Material provided
★ ★ ★ ★ ★

(* ===== verification/LedgerStoreProps.v ===== *)
(** Properties of the ledger file: repeated lines collapse, the claim
    transaction keeps the workspaces of live claimants disjoint and excludes
    other agents from a leased todo, and the one way a granted claim is lost. *)
From S2P Require Import Prelude Cadence Todos GoalState Contract Signals GoalFrontier Ledger TaskLease TaskGraph WorkspaceGuard LedgerStore GoalProps LedgerProps.

(** * Conflicts *)
Lemma in_sort_by_string {A} (key : A -> string) l : sort_by_string key l ≡ₚ l.
Proof.
  assert (Hins : forall x l, insert_by_string key x l ≡ₚ x :: l).
  { intros x l'. induction l' as [|y r IH]; cbn; [done|]. destruct (String.compare _ _); [done|done|].
    rewrite IH. constructor. }
  induction l as [|x l IH]; [done|]. cbn. by rewrite Hins, IH.
Qed.
Lemma sort_by_string_nil {A} (key : A -> string) l : sort_by_string key l = [] <-> l = [].
Proof.
  split; [|by intros ->]. intros H. apply Permutation_nil. by rewrite <- H, in_sort_by_string.
Qed.
Lemma omap_nil_iff {A B} (f : A -> option B) l : omap f l = [] <-> forall x, In x l -> f x = None.
Proof.
  induction l as [|x l IH]; [by split|]. rewrite forall_in_cons, <- IH. cbn.
  destruct (f x); naive_solver.
Qed.
Lemma flat_map_nil {A B} (f : A -> list B) l : List.flat_map f l = [] <-> forall x, In x l -> f x = [].
Proof.
  induction l as [|x l IH]; [by split|]. rewrite forall_in_cons, <- IH. cbn.
  rewrite app_nil. done.
Qed.
Lemma update_first_found {A} p (f : A -> A) l x :
  In x (update_first p f l) -> In x l \/ exists y, List.find p l = Some y /\ x = f y.
Proof.
  induction l as [|a l IH]; [done|]. cbn. destruct (p a); cbn; [naive_solver|].
  intros [->|H]; [auto|]. destruct (IH H); auto.
Qed.
Lemma is_prefix_refl p : is_prefix p p = true.
Proof. induction p; [done|]. cbn. by rewrite bool_decide_eq_true_2. Qed.
Lemma paths_overlap_refl a : paths_overlap a a = true.
Proof. unfold paths_overlap, path_eq. by rewrite bool_decide_eq_true_2. Qed.
Lemma paths_overlap_sym a b : paths_overlap a b = paths_overlap b a.
Proof.
  unfold paths_overlap, path_eq.
  rewrite (bool_decide_ext (components a = components b) (components b = components a)) by done.
  destruct (bool_decide _), (path_starts_with a b), (path_starts_with b a); done.
Qed.

Lemma live_holder_true pid_alive t a now :
  live_holder pid_alive t a now = true <->
  td_status t <> Done /\ td_status t <> Superseded /\ td_claimed_by t = Some a
  /\ (exists e, td_lease_expires_at t = Some e /\ now < e)
  /\ (forall pid, td_holder_pid t = Some pid -> pid_alive pid = true).
Proof.
  unfold live_holder. rewrite !andb_true_iff, negb_true_iff, orb_false_iff, bool_decide_eq_true.
  rewrite <- !not_true_iff_false, !status_is_true.
  destruct (td_lease_expires_at t) as [e|]; [rewrite Z.ltb_lt|]; destruct (td_holder_pid t); naive_solver.
Qed.

Section Guard.
Context (home : string) (canonicalize : string -> option string) (pid_alive : u32 -> bool).
Notation "'ws'" := (todo_workspaces home canonicalize) (only parsing).
Notation "'live'" := (live_holder pid_alive) (only parsing).

(** No conflict is reported exactly when no other agent's live todo has a path
    that overlaps the claimer's. *)
Lemma conflicts_for_paths_nil g agent mine now :
  conflicts_for_paths home canonicalize pid_alive g agent mine now = [] <->
  forall u b, In u (g_todos g) -> b <> agent -> live u b now = true ->
    forall m q, In m mine -> In q (ws g b u) -> paths_overlap m q = false.
Proof.
  assert (Hone : forall b, conflict_with home canonicalize pid_alive g mine now b = None <->
    forall u, In u (g_todos g) -> live u b now = true ->
      forall m q, In m mine -> In q (ws g b u) -> paths_overlap m q = false).
  { intros b. unfold conflict_with.
    set (paths := List.flat_map _ _).
    assert (Hp : paths = [] <-> forall u, In u (g_todos g) -> live u b now = true ->
              forall m q, In m mine -> In q (ws g b u) -> paths_overlap m q = false).
    { unfold paths. rewrite flat_map_nil. setoid_rewrite List.filter_In. unfold overlapping.
      setoid_rewrite filter_nil_iff. setoid_rewrite existsb_false. naive_solver. }
    rewrite <- Hp. destruct (is_empty (btree_set paths)) eqn:Ee.
    - apply is_empty_true in Ee. split; [intros _|done]. apply elem_of_nil_inv. intros x Hx.
      apply list_elem_of_In, in_btree_set in Hx. by rewrite Ee in Hx.
    - split; [done|]. intros Hn. by rewrite Hn in Ee. }
  unfold conflicts_for_paths. destruct (is_empty mine) eqn:Em.
  { apply is_empty_true in Em as ->. by split. }
  rewrite sort_by_string_nil, omap_nil_iff. setoid_rewrite in_btree_set.
  setoid_rewrite List.filter_In. setoid_rewrite in_omap. setoid_rewrite Hone.
  setoid_rewrite negb_true_iff. setoid_rewrite String.eqb_neq. split.
  - intros H u b Hu Hb Hl. apply (H b); [|done|done]. split; [|done]. exists u. split; [done|].
    apply live_holder_true in Hl. tauto.
  - intros H b [_ Hb] u Hu Hl. by apply (H u b).
Qed.
End Guard.

(** * Isolation: the live claimants' write sets are disjoint *)
Definition Isolated (home : string) (canonicalize : string -> option string)
    (alive : u32 -> bool) (now : u64) (g : Goal) : Prop :=
  forall t u a b, In t (g_todos g) -> In u (g_todos g) -> a <> b ->
    live_holder alive t a now = true -> live_holder alive u b now = true ->
    forall p q, In p (todo_workspaces home canonicalize g a t) ->
                In q (todo_workspaces home canonicalize g b u) -> paths_overlap p q = false.

Section Isolation.
Context (home : string) (canonicalize : string -> option string).
Notation "'ws'" := (todo_workspaces home canonicalize) (only parsing).
Notation "'isolated'" := (Isolated home canonicalize) (only parsing).

(** What a todo's liveness and write set depend on. *)
Lemma isolated_shrink alive alive' now now' g g' :
  g_cwd g' = g_cwd g -> g_agent_profiles g' = g_agent_profiles g ->
  (forall t', In t' (g_todos g') -> exists t, In t (g_todos g)
     /\ td_required_write_scope t' = td_required_write_scope t
     /\ forall a, live_holder alive' t' a now' = true -> live_holder alive t a now = true) ->
  isolated alive now g -> isolated alive' now' g'.
Proof.
  intros Hc Hp Hs Hi t' u' a b Ht Hu Hab Hlt Hlu p q Hpp Hq.
  assert (Hws : forall x t t', td_required_write_scope t' = td_required_write_scope t -> ws g' x t' = ws g x t).
  { intros x t0 t0' H. unfold todo_workspaces, agent_workspaces. by rewrite H, Hc, Hp. }
  destruct (Hs t' Ht) as (t & Hti & Hst & Hl). destruct (Hs u' Hu) as (u & Hui & Hsu & Hl').
  rewrite (Hws a t t' Hst) in Hpp. rewrite (Hws b u u' Hsu) in Hq.
  by eapply (Hi t u a b); auto.
Qed.

Lemma isolated_stamp alive now g g' : StampEq g g' -> isolated alive now g -> isolated alive now g'.
Proof.
  intros H. apply isolated_shrink.
  - change (g_cwd (blur_goal g') = g_cwd (blur_goal g)). by rewrite H.
  - change (g_agent_profiles (blur_goal g') = g_agent_profiles (blur_goal g)). by rewrite H.
  - intros t' Ht'.
    assert (Hb : In (blur t') (List.map blur (g_todos g))).
    { change (In (blur t') (g_todos (blur_goal g))). rewrite H. by apply List.in_map. }
    apply in_map_iff in Hb as (t & Hbt & Ht). exists t. split; [done|].
    assert (Hf : forall {B} (f : Todo -> B), (forall x, f (blur x) = f x) -> f t' = f t)
      by (intros B f Hf; rewrite <- (Hf t'), <- (Hf t); by f_equal).
    split; [by apply (Hf _ td_required_write_scope)|].
    intros a. by rewrite (Hf _ (fun x => live_holder alive x a now)).
Qed.

(** A later moment, at which no recorded holder has come back to life. *)
Lemma isolated_later alive alive' now now' g :
  now <= now' ->
  (forall t pid, In t (g_todos g) -> td_holder_pid t = Some pid -> alive' pid = true -> alive pid = true) ->
  isolated alive now g -> isolated alive' now' g.
Proof.
  intros Hn Ha. apply isolated_shrink; [done..|]. intros t Ht. exists t. split; [done|]. split; [done|].
  intros a. rewrite !live_holder_true. intros (H1 & H2 & H3 & (e & H4 & H5) & H6).
  do 3 (split; [done|]). split; [exists e; split; [done|lia]|]. intros pid Hp. eapply Ha; eauto.
Qed.

(** What the guard promises the claim transaction, whatever checks it: an empty
    report means that no live todo of another agent has a path overlapping the
    claimer's. *)
Class GuardSound (alive : u32 -> bool)
    (report : Goal -> string -> Todo -> u64 -> list WorkspaceConflict) : Prop :=
  guard_sound g agent t now : report g agent t now = [] ->
    forall u b, In u (g_todos g) -> b <> agent -> live_holder alive u b now = true ->
    forall m q, In m (ws g agent t) -> In q (ws g b u) -> paths_overlap m q = false.
#[export] Instance workspace_guard_sound alive :
  GuardSound alive (todo_workspace_conflicts home canonicalize alive).
Proof. intros g agent t now Hc. by apply conflicts_for_paths_nil. Qed.
(* ===== verification/RunQueue.v ===== *)
(** The run queue of one agent session (src/agent/src/runtime): busy policies
    (run_request.rs), run acknowledgements (packages/rpc/src/payloads_ext.rs),
    the global budget all sessions share and every operation of the
    process-local FIFO (scheduler_queue.rs).

    The queue's mutex makes each operation one step.  An operation takes the
    state under the session's mutex and the one under the budget's, and returns
    its error or its result with both new states; every error is returned
    before the first write, so an error leaves both states as they were. *)
From S2P Require Import Prelude Json.

(** * Run requests *)
Inductive BusyPolicy := EnqueueIfBusy | EnqueueCoalescing | SupersedeSession.
#[export] Instance BusyPolicy_eq_dec : EqDecision BusyPolicy.
Proof. solve_decision. Defined.

Definition busy_policy_default : BusyPolicy := EnqueueIfBusy.
Definition VALID_VALUES : list string :=
  ["enqueue_if_busy"; "enqueue_coalescing"; "supersede_session"].
Definition busy_policy_parse (value : string) : string + BusyPolicy :=
  let other := trim value in
  if (other =?s "") || (other =?s "enqueue_if_busy") then inr EnqueueIfBusy
  else if other =?s "enqueue_coalescing" then inr EnqueueCoalescing
  else if other =?s "supersede_session" then inr SupersedeSession
  else inl ("unknown busy policy `" +:+ other +:+ "`; expected one of: "
            +:+ join ", " VALID_VALUES).
Definition busy_policy_as_str (p : BusyPolicy) : string :=
  match p with
  | EnqueueIfBusy => "enqueue_if_busy"
  | EnqueueCoalescing => "enqueue_coalescing"
  | SupersedeSession => "supersede_session"
  end.
Definition coalesces (p : BusyPolicy) : bool :=
  match p with EnqueueCoalescing => true | _ => false end.

Inductive RunAcceptedState := AckRunning | AckExisting | AckQueued.
Record RunAck := mkRunAck {
  ack_run_id : string;
  ack_run_epoch : u64;
  ack_accepted_state : RunAcceptedState;
  ack_run_sequence : option u64;
  ack_queue_position : option u64
}.
#[export] Instance eta_RunAck : Eta RunAck := fun r =>
  mkRunAck (ack_run_id r) (ack_run_epoch r) (ack_accepted_state r) (ack_run_sequence r)
    (ack_queue_position r).
Definition ack_existing (run_id : string) (run_epoch : u64) : RunAck :=
  mkRunAck run_id run_epoch AckExisting None None.
Definition ack_running (run_id : string) (run_epoch : u64) : RunAck :=
  mkRunAck run_id run_epoch AckRunning None None.
Definition ack_queued (run_id : string) (run_sequence queue_position : u64) : RunAck :=
  mkRunAck run_id 0 AckQueued (Some run_sequence) (Some queue_position).

(** * JSON payloads *)

(** [BTreeMap::insert], a map being its entries in key order; collecting an
    iterator inserts one entry after the other. *)
Fixpoint btree_map_insert {A} (k : string) (v : A) (m : list (string * A)) : list (string * A) :=
  match m with
  | [] => [(k, v)]
  | (k', v') :: r =>
      match String.compare k k' with
      | Lt => (k, v) :: m
      | Eq => (k', v) :: r
      | Gt => (k', v') :: btree_map_insert k v r
      end
  end.
Definition btree_map_collect {A} (l : list (string * A)) : list (string * A) :=
  List.fold_left (fun m kv => btree_map_insert (fst kv) (snd kv) m) l [].

Fixpoint canonicalize (value : Value) : Value :=
  match value with
  | VObject object =>
      VObject (btree_map_collect (List.map (fun kv => (fst kv, canonicalize (snd kv))) object))
  | VArray values => VArray (List.map canonicalize values)
  | other => other
  end.

(** What the queue takes from its libraries: serde_json's text of a value,
    SHA-256, and chrono's RFC 3339 instants (nanoseconds since the epoch). *)
Class RunEnv := {
  to_vec : Value -> list N;
  sha256 : list N -> list N;
  to_rfc3339 : Z -> string;
  parse_from_rfc3339 : string -> option Z
}.

Definition hex_digit (n : N) : ascii := ascii_of_N (if (n <? 10)%N then 48 + n else 87 + n)%N.
Definition hex_byte (b : N) : string :=
  String (hex_digit (b / 16)%N) (String (hex_digit (b mod 16)%N) EmptyString).

Definition request_digest `{RunEnv} (requested_run_id : option string) (busy_policy : BusyPolicy)
    (payload : Value) : string :=
  let envelope := VObject [
    ("busy_policy", VString (busy_policy_as_str busy_policy));
    ("payload", canonicalize payload);
    ("requested_run_id", match requested_run_id with Some s => VString s | None => VNull end)] in
  String.concat "" (List.map hex_byte (sha256 (to_vec envelope))).

(** * Data *)
Definition DEFAULT_SESSION_QUEUE_CAPACITY : usize := 128.
Definition DEFAULT_SESSION_QUEUE_BYTES : usize := 64 * 1024 * 1024.
Definition DEFAULT_REQUEST_BYTES : usize := 16 * 1024 * 1024.
Definition DEFAULT_GLOBAL_QUEUE_CAPACITY : usize := 4096.
Definition DEFAULT_GLOBAL_QUEUE_BYTES : usize := 512 * 1024 * 1024.
(** In seconds. *)
Definition QUEUED_RUN_STALE_AFTER : u64 := 600.

Inductive QueueBoundary := AfterRun | Idle.
#[export] Instance QueueBoundary_eq_dec : EqDecision QueueBoundary.
Proof. solve_decision. Defined.

Record ScheduledRunRequest := mkRun {
  run_session_id : string;
  run_run_id : string;
  run_sequence : u64;
  run_client_request_id : string;
  run_digest : string;
  run_busy_policy : BusyPolicy;
  run_payload : Value;
  run_accepted_at : string;
  run_payload_bytes : usize
}.
#[export] Instance eta_ScheduledRunRequest : Eta ScheduledRunRequest := fun r =>
  mkRun (run_session_id r) (run_run_id r) (run_sequence r) (run_client_request_id r)
    (run_digest r) (run_busy_policy r) (run_payload r) (run_accepted_at r) (run_payload_bytes r).

Inductive QueuedCancellationReason := RCancelled | RSuperseded | RSessionDeleted.
Definition cancellation_as_str (r : QueuedCancellationReason) : string :=
  match r with
  | RCancelled => "cancelled" | RSuperseded => "superseded" | RSessionDeleted => "session_deleted"
  end.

★ ★ ★ ★ ★

Task to complete
Set down the lines of the records exactly, from the first one through the line containing "Proof. unfold paths_overlap, path_eq.", and add nothing else.

Result of the task
(* ===== verification/LedgerStoreProps.v ===== *)
(** Properties of the ledger file: repeated lines collapse, the claim
    transaction keeps the workspaces of live claimants disjoint and excludes
    other agents from a leased todo, and the one way a granted claim is lost. *)
From S2P Require Import Prelude Cadence Todos GoalState Contract Signals GoalFrontier Ledger TaskLease TaskGraph WorkspaceGuard LedgerStore GoalProps LedgerProps.

(** * Conflicts *)
Lemma in_sort_by_string {A} (key : A -> string) l : sort_by_string key l ≡ₚ l.
Proof.
  assert (Hins : forall x l, insert_by_string key x l ≡ₚ x :: l).
  { intros x l'. induction l' as [|y r IH]; cbn; [done|]. destruct (String.compare _ _); [done|done|].
    rewrite IH. constructor. }
  induction l as [|x l IH]; [done|]. cbn. by rewrite Hins, IH.
Qed.
Lemma sort_by_string_nil {A} (key : A -> string) l : sort_by_string key l = [] <-> l = [].
Proof.
  split; [|by intros ->]. intros H. apply Permutation_nil. by rewrite <- H, in_sort_by_string.
Qed.
Lemma omap_nil_iff {A B} (f : A -> option B) l : omap f l = [] <-> forall x, In x l -> f x = None.
Proof.
  induction l as [|x l IH]; [by split|]. rewrite forall_in_cons, <- IH. cbn.
  destruct (f x); naive_solver.
Qed.
Lemma flat_map_nil {A B} (f : A -> list B) l : List.flat_map f l = [] <-> forall x, In x l -> f x = [].
Proof.
  induction l as [|x l IH]; [by split|]. rewrite forall_in_cons, <- IH. cbn.
  rewrite app_nil. done.
Qed.
Lemma update_first_found {A} p (f : A -> A) l x :
  In x (update_first p f l) -> In x l \/ exists y, List.find p l = Some y /\ x = f y.
Proof.
  induction l as [|a l IH]; [done|]. cbn. destruct (p a); cbn; [naive_solver|].
  intros [->|H]; [auto|]. destruct (IH H); auto.
Qed.
Lemma is_prefix_refl p : is_prefix p p = true.
Proof. induction p; [done|]. cbn. by rewrite bool_decide_eq_true_2. Qed.
Lemma paths_overlap_refl a : paths_overlap a a = true.
Proof. unfold paths_overlap, path_eq. by rewrite bool_decide_eq_true_2. Qed.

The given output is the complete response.